Later that night, I'm visiting my boyfriend. Everything bugs me about his body language when he kisses me hello. Why did he pull away so quickly? Does that mean he feels emotionally distant? God, I hope he isn't losing interest. I mean, he brought me flowers last week, but feelings can change in just a few days, have I been too mushy in my emails lately, should I be slower at answering text messages? Oh my god, I hope I didn't royally screw something up. Maybe I should start playing hard to get again... Okay, okay. Breathe in, breathe out -- act like nothing's wrong. That will only make things worst.
Day of period: I wake up at 5AM, totally alert but physically exhausted. This is weird.
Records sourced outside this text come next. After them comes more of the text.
(* ===== verification/DbWrite.v ===== *)
(** * Writing to the database

    [db/db_impl.cc]: [Put], [Delete] and [Write] with the queue of writers and
    group commit, [MakeRoomForWrite] with the switch to a new memtable and
    log, the flush of the old memtable, and [Get].

    The tables below the memtables are behind the class [Levels].  A writer
    waiting in the queue is known by a number, the address of its [Writer];
    [done_] has the status of those a leader has finished.  [open_log] is the
    environment's [NewWritableFile] on the name of a log.

    A call of [Write] gives up the mutex while it waits for room, and while it
    writes to the log and the memtable.  It is cut there: [MakeRoomForWrite]
    is one round of its loop, and [Write_begin], [Write_apply] and
    [Write_finish] are the parts of the rest. *)

From Stdlib Require Import String.
From S2P Require Import Prelude Status Coding Crc32cTables Crc32c Comparator Files Log DbFormat VersionEdit Arena SkipList Iterator MemTable WriteBatch.

(** ** Definitions *)

(** What the writing and reading side of the database needs of the tables:
    [WriteLevel0Table], [VersionControl::LogAndApply], [DeleteObsoleteFiles],
    [Version::Get] and [CompactionSize]. *)
Class Levels (L : Type) := {
  WriteLevel0Table : L -> Table -> VersionEdit -> option (Status * VersionEdit * L);
  LogAndApply : L -> VersionEdit -> bool -> option (Status * VersionEdit * L);
  DeleteObsoleteFiles : L -> L;
  Version_Get : L -> LookupKey -> option (Status * option bytes * L);
  CompactionSize : L -> Z;
  NeedsCompaction : L -> bool }.

Module DB.

Definition SlowdownWritesTrigger : Z := 15.
Definition StopWritesTrigger : Z := 30.

Record Writer := MkWriter { w_id : Z; w_batch : option bytes; w_sync : bool }.

Record DBImpl (F L : Type) := MkDB {
  mem_ : Table;
  imm_ : option Table;
  log_ : Log.Writer F;
  logfile_number_ : Z;
  writers_ : list Writer;
  done_ : gmap Z Status;
  tmp_batch_ : bytes;
  bg_compaction_scheduled_ : bool;
  shutting_down_ : bool;
  bg_error_ : Status;
  v_next_file_number_ : Z;
  v_last_sequence_ : Z;
  levels_ : L }.
Arguments MkDB {F L}.
Arguments mem_ {F L}.
Arguments imm_ {F L}.
Arguments log_ {F L}.
Arguments logfile_number_ {F L}.
Arguments writers_ {F L}.
Arguments done_ {F L}.
Arguments tmp_batch_ {F L}.
Arguments bg_compaction_scheduled_ {F L}.
Arguments shutting_down_ {F L}.
Arguments bg_error_ {F L}.
Arguments v_next_file_number_ {F L}.
Arguments v_last_sequence_ {F L}.
Arguments levels_ {F L}.

Section db.
Context {P : CrcPort} {F L : Type} {W : WritableFile F} {LV : Levels L}.
Context (addr : bytes -> Z) (new : list Arena.range -> Z -> Z) (U : Comparator).
Context (open_log : Z -> F + Status) (write_buffer_size : Z) (disable_recovery_log : bool).
Implicit Types db : DBImpl F L.

Definition set_mem db (m : Table) : DBImpl F L :=
  MkDB m (imm_ db) (log_ db) (logfile_number_ db) (writers_ db) (done_ db) (tmp_batch_ db)
    (bg_compaction_scheduled_ db) (shutting_down_ db) (bg_error_ db) (v_next_file_number_ db) (v_last_sequence_ db) (levels_ db).

Definition set_imm db (m : option Table) : DBImpl F L :=
  MkDB (mem_ db) m (log_ db) (logfile_number_ db) (writers_ db) (done_ db) (tmp_batch_ db)
    (bg_compaction_scheduled_ db) (shutting_down_ db) (bg_error_ db) (v_next_file_number_ db) (v_last_sequence_ db) (levels_ db).

Definition set_log db (l : Log.Writer F) (n : Z) : DBImpl F L :=
  MkDB (mem_ db) (imm_ db) l n (writers_ db) (done_ db) (tmp_batch_ db)
    (bg_compaction_scheduled_ db) (shutting_down_ db) (bg_error_ db) (v_next_file_number_ db) (v_last_sequence_ db) (levels_ db).

Definition set_writers db (ws : list Writer) (done : gmap Z Status) : DBImpl F L :=
  MkDB (mem_ db) (imm_ db) (log_ db) (logfile_number_ db) ws done (tmp_batch_ db)
    (bg_compaction_scheduled_ db) (shutting_down_ db) (bg_error_ db) (v_next_file_number_ db) (v_last_sequence_ db) (levels_ db).

Definition set_tmp_batch db (b : bytes) : DBImpl F L :=
  MkDB (mem_ db) (imm_ db) (log_ db) (logfile_number_ db) (writers_ db) (done_ db) b
    (bg_compaction_scheduled_ db) (shutting_down_ db) (bg_error_ db) (v_next_file_number_ db) (v_last_sequence_ db) (levels_ db).

Definition set_scheduled db (b : bool) : DBImpl F L :=
  MkDB (mem_ db) (imm_ db) (log_ db) (logfile_number_ db) (writers_ db) (done_ db) (tmp_batch_ db)
    b (shutting_down_ db) (bg_error_ db) (v_next_file_number_ db) (v_last_sequence_ db) (levels_ db).

Definition set_bg_error db (s : Status) : DBImpl F L :=
  MkDB (mem_ db) (imm_ db) (log_ db) (logfile_number_ db) (writers_ db) (done_ db) (tmp_batch_ db)
    (bg_compaction_scheduled_ db) (shutting_down_ db) s (v_next_file_number_ db) (v_last_sequence_ db) (levels_ db).

Definition set_next_file db (n : Z) : DBImpl F L :=
  MkDB (mem_ db) (imm_ db) (log_ db) (logfile_number_ db) (writers_ db) (done_ db) (tmp_batch_ db)
    (bg_compaction_scheduled_ db) (shutting_down_ db) (bg_error_ db) n (v_last_sequence_ db) (levels_ db).

Definition SetLastSequence db (s : Z) : DBImpl F L :=
  MkDB (mem_ db) (imm_ db) (log_ db) (logfile_number_ db) (writers_ db) (done_ db) (tmp_batch_ db)
    (bg_compaction_scheduled_ db) (shutting_down_ db) (bg_error_ db) (v_next_file_number_ db) s (levels_ db).

Definition set_levels db (l : L) : DBImpl F L :=
  MkDB (mem_ db) (imm_ db) (log_ db) (logfile_number_ db) (writers_ db) (done_ db) (tmp_batch_ db)
    (bg_compaction_scheduled_ db) (shutting_down_ db) (bg_error_ db) (v_next_file_number_ db) (v_last_sequence_ db) l.

(** *** Background work *)

Definition RecordBackgroundError db (s : Status) : DBImpl F L := if ok (bg_error_ db) then set_bg_error db s else db.

Definition MaybeScheduleCompaction db : DBImpl F L :=
  if bg_compaction_scheduled_ db then db
  else if shutting_down_ db then db
  else if negb (ok (bg_error_ db)) then db
  else if negb (bool_decide (is_Some (imm_ db))) && negb (NeedsCompaction (levels_ db)) then db
  else set_scheduled db true.

Definition CompactMemTable db : option (DBImpl F L) :=
  imm ← imm_ db;
  '(s, edit, lv) ← WriteLevel0Table (levels_ db) imm VersionEdit_new;
  let db := set_levels db lv in
  let s := if ok s && shutting_down_ db then IOError (bs "Deleting DB during memtable compaction") else s in
  '(s, db) ← (if ok s then
                let edit := SetLogNumber (logfile_number_ db) (SetPrevLogNumber 0 edit) in
                '(s, _, lv) ← LogAndApply (levels_ db) edit false;
                Some (s, set_levels db lv)
              else Some (s, db));
  Some (if ok s then set_levels (set_imm db None) (DeleteObsoleteFiles (levels_ db))
        else RecordBackgroundError db s).

(** *** Room in the memtable *)

(** The ways a round of the loop of [MakeRoomForWrite] ends: [break], the
    pause of 1 ms, after which [allow_delay] is false, waiting for [bg_cv_],
    and, after the switch, the next round with [force] false. *)
Inductive Round := Break (s : Status) (db : DBImpl F L) | Pause | Wait | Again (db : DBImpl F L).

(** A log that cannot be opened gives its number back ([ReuseFileNumber]). *)
Definition MakeRoomForWrite db (force allow_delay : bool) : option Round :=
  if negb (ok (bg_error_ db)) then Some (Break (bg_error_ db) db)
  else if allow_delay && (SlowdownWritesTrigger <=? CompactionSize (levels_ db)) then Some Pause
  else if negb force && (ApproximateMemoryUsage (mem_ db) <=? write_buffer_size) then Some (Break OK db)
  else if bool_decide (is_Some (imm_ db)) then Some Wait
  else if StopWritesTrigger <=? CompactionSize (levels_ db) then Some Wait
  else
    let switch db :=
      m ← MemTable_new new;
      Some (Again (MaybeScheduleCompaction (set_mem (set_imm db (Some (mem_ db))) m))) in
    if disable_recovery_log then switch db
    else
      let new_log_number := v_next_file_number_ db in
      match open_log new_log_number with
      | inr s => Some (Break s db)
      | inl lfile =>
          switch (set_log (set_next_file db (u64 (new_log_number + 1))) (Writer_new addr lfile) new_log_number)
      end.

(** *** Group commit *)

(** The loop of [BuildBatchGroup]; [result] is null while the batch to write is
    that of the first writer, then it is [tmp_batch_]. *)
Fixpoint group_loop (first : Writer) (max_size : Z) (ws : list Writer) (tmp : bytes) (result : option bytes)
    (size last_writer : Z) : option (option bytes * Z) :=
  match ws with
  | [] => Some (result, last_writer)
  | w :: ws =>
      if w_sync w && negb (w_sync first) then Some (result, last_writer)
      else
        match w_batch w with
        | None => group_loop first max_size ws tmp result size (w_id w)
        | Some b =>
            let size := u64 (size + ByteSize b) in
            if max_size <? size then Some (result, last_writer)
            else
              result ← (match result with
                        | Some r => Some r
                        | None => b0 ← w_batch first; WriteBatch.Append tmp b0
                        end);
              result ← WriteBatch.Append result b;
              group_loop first max_size ws tmp (Some result) size (w_id w)
        end
  end.

(** The batch to write, whether it is [tmp_batch_], and the last writer. *)
Definition BuildBatchGroup db : option (bytes * bool * Z) :=
  match writers_ db with
  | [] => None
  | first :: ws =>
      b ← w_batch first;
      let size := ByteSize b in
      let max_size := if size <=? Z.shiftl 128 10 then size + Z.shiftl 128 10 else Z.shiftl 1 20 in
      '(result, last_writer) ← group_loop first max_size ws (tmp_batch_ db) None size (w_id first);
      Some (match result with Some r => (r, true, last_writer) | None => (b, false, last_writer) end)
  end.

(** The local variables of the leader; [updates] is null when there is nothing
    to write. *)
Record Group := MkGroup {
  leader : Z;
  last_writer : Z;
  status : Status;
  updates : option bytes;
  in_tmp : bool;
  last_sequence : Z }.

(** [Write] up to the wait: the writer is put in the queue. *)
Definition Write_enqueue db (w : Writer) : DBImpl F L := set_writers db (writers_ db ++ [w]) (done_ db).

(** [Write] after [MakeRoomForWrite] returned [s], up to the unlock. *)
Definition Write_begin db (s : Status) : option (Group * DBImpl F L) :=
  w ← head (writers_ db);
  let nothing := MkGroup (w_id w) (w_id w) s None false (v_last_sequence_ db) in
  match w_batch w with
  | Some _ =>
      if ok s then
        '(updates, in_tmp, last) ← BuildBatchGroup db;
        updates ← SetSequence updates (u64 (v_last_sequence_ db + 1));
        n ← Count updates;
        Some (MkGroup (w_id w) last s (Some updates) in_tmp (u64 (v_last_sequence_ db + n)),
              if (in_tmp : bool) then set_tmp_batch db updates else db)
      else Some (nothing, db)
  | None => Some (nothing, db)
  end.

(** The part without the mutex. *)
Definition Write_apply db (g : Group) : option (Group * DBImpl F L) :=
  match updates g with
  | None => Some (g, db)
  | Some u =>
      '(s, l) ← AddRecord addr (log_ db) (Contents u);
      let db := set_log db l (logfile_number_ db) in
      '(s, db) ← (if ok s then '(s, m) ← InsertInto new U u (mem_ db); Some (s, set_mem db m) else Some (s, db));
      Some (MkGroup (leader g) (last_writer g) s (updates g) (in_tmp g) (last_sequence g), db)
  end.

(** The loop that takes the writers of the group from the queue. *)
Fixpoint pop_writers (g : Group) (ws : list Writer) (done : gmap Z Status) : option (list Writer * gmap Z Status) :=
  match ws with
  | [] => None
  | ready :: ws =>
      let done := if w_id ready =? leader g then done else <[w_id ready := status g]> done in
      if w_id ready =? last_writer g then Some (ws, done) else pop_writers g ws done
  end.

(** [Write] from the lock on; the leader returns the status. *)
Definition Write_finish db (g : Group) : option (Status * DBImpl F L) :=
  let db := match updates g with
            | Some _ =>
                let db := if in_tmp g then set_tmp_batch db (WriteBatch.Clear (tmp_batch_ db)) else db in
                SetLastSequence db (last_sequence g)
            | None => db
            end in
  '(ws, done) ← pop_writers g (writers_ db) (done_ db);
  Some (status g, set_writers db ws done).

(** [DB::Put] and [DB::Delete]: the batch that is written. *)
Definition Put_batch (key value : bytes) : option bytes := WriteBatch.Put WriteBatch_new key value.
Definition Delete_batch (key : bytes) : option bytes := WriteBatch.Delete WriteBatch_new key.

(** *** Reading *)

(** [DBImpl::Get] at a snapshot; none is [LastSequence]. *)
Definition Get db (snapshot : option Z) (key : bytes) : option (Status * option bytes * DBImpl F L) :=
  let lkey := LookupKey_new key (default (v_last_sequence_ db) snapshot) in
  let below :=
    '(s, v, lv) ← Version_Get (levels_ db) lkey;
    Some (s, v, set_levels db lv) in
  let in_imm :=
    match imm_ db with
    | None => below
    | Some imm =>
        r ← MemTable.Get U imm lkey;
        match r with
        | MemValue v => Some (OK, Some v, db)
        | MemStatus s => Some (s, None, db)
        | MemMiss => below
        end
    end in
  r ← MemTable.Get U (mem_ db) lkey;
  match r with
  | MemValue v => Some (OK, Some v, db)
  | MemStatus s => Some (s, None, db)
  | MemMiss => in_imm
  end.
End db.
End DB.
All of a sudden, I remember how ridiculous I was acting at boyfriend's house the day before, and the embarrassment overwhelms me. How could someone as sane and stable as myself turn into an irrational sobbing mess over nothing? Fuck fuck fuck. Boyfriend must think I'm bipolar. I know I PMS every month, but will this be the month that I traumatize him once and for all? Oh god. I can't think about this right now, it's fucking 5AM.
I finally doze off again, only to wake up to excruciating pain. Pain only means one thing, so I go to the bathroom and wait 5-15 minutes until the hemorrhage inevitably begins. Tampon goes in. As is monthly tradition, I send boyfriend a text asking him to rip out my ovaries on our next date, pretty please, and more importantly, to pretend that last night never happened and that he never saw me cry or say anything really stupid.
I make it to work, but spend half the day in my desk chair with my legs propped up in fetal position, and the other half massaging my sore lower back or running to the bathroom for diarrhea breaks.
If it's a weekend, I lay around the house and just feel terribly depressed, although I have no history of depression and have never felt depressed outside of my period. I am suddenly the biggest nihilist ever, and spend the entire day laying in bed pondering how meaningless everything in my life is, and sometimes crying because I'm hungry and the bagel place is all the way across the street from my apartment, which means I'd have to walk a few steps, which sounds like the most terrible thing on earth.
4-5 days after period begins:
The physical symptoms are gone. I go play ping-pong again, and this time I whoop everyone's ass.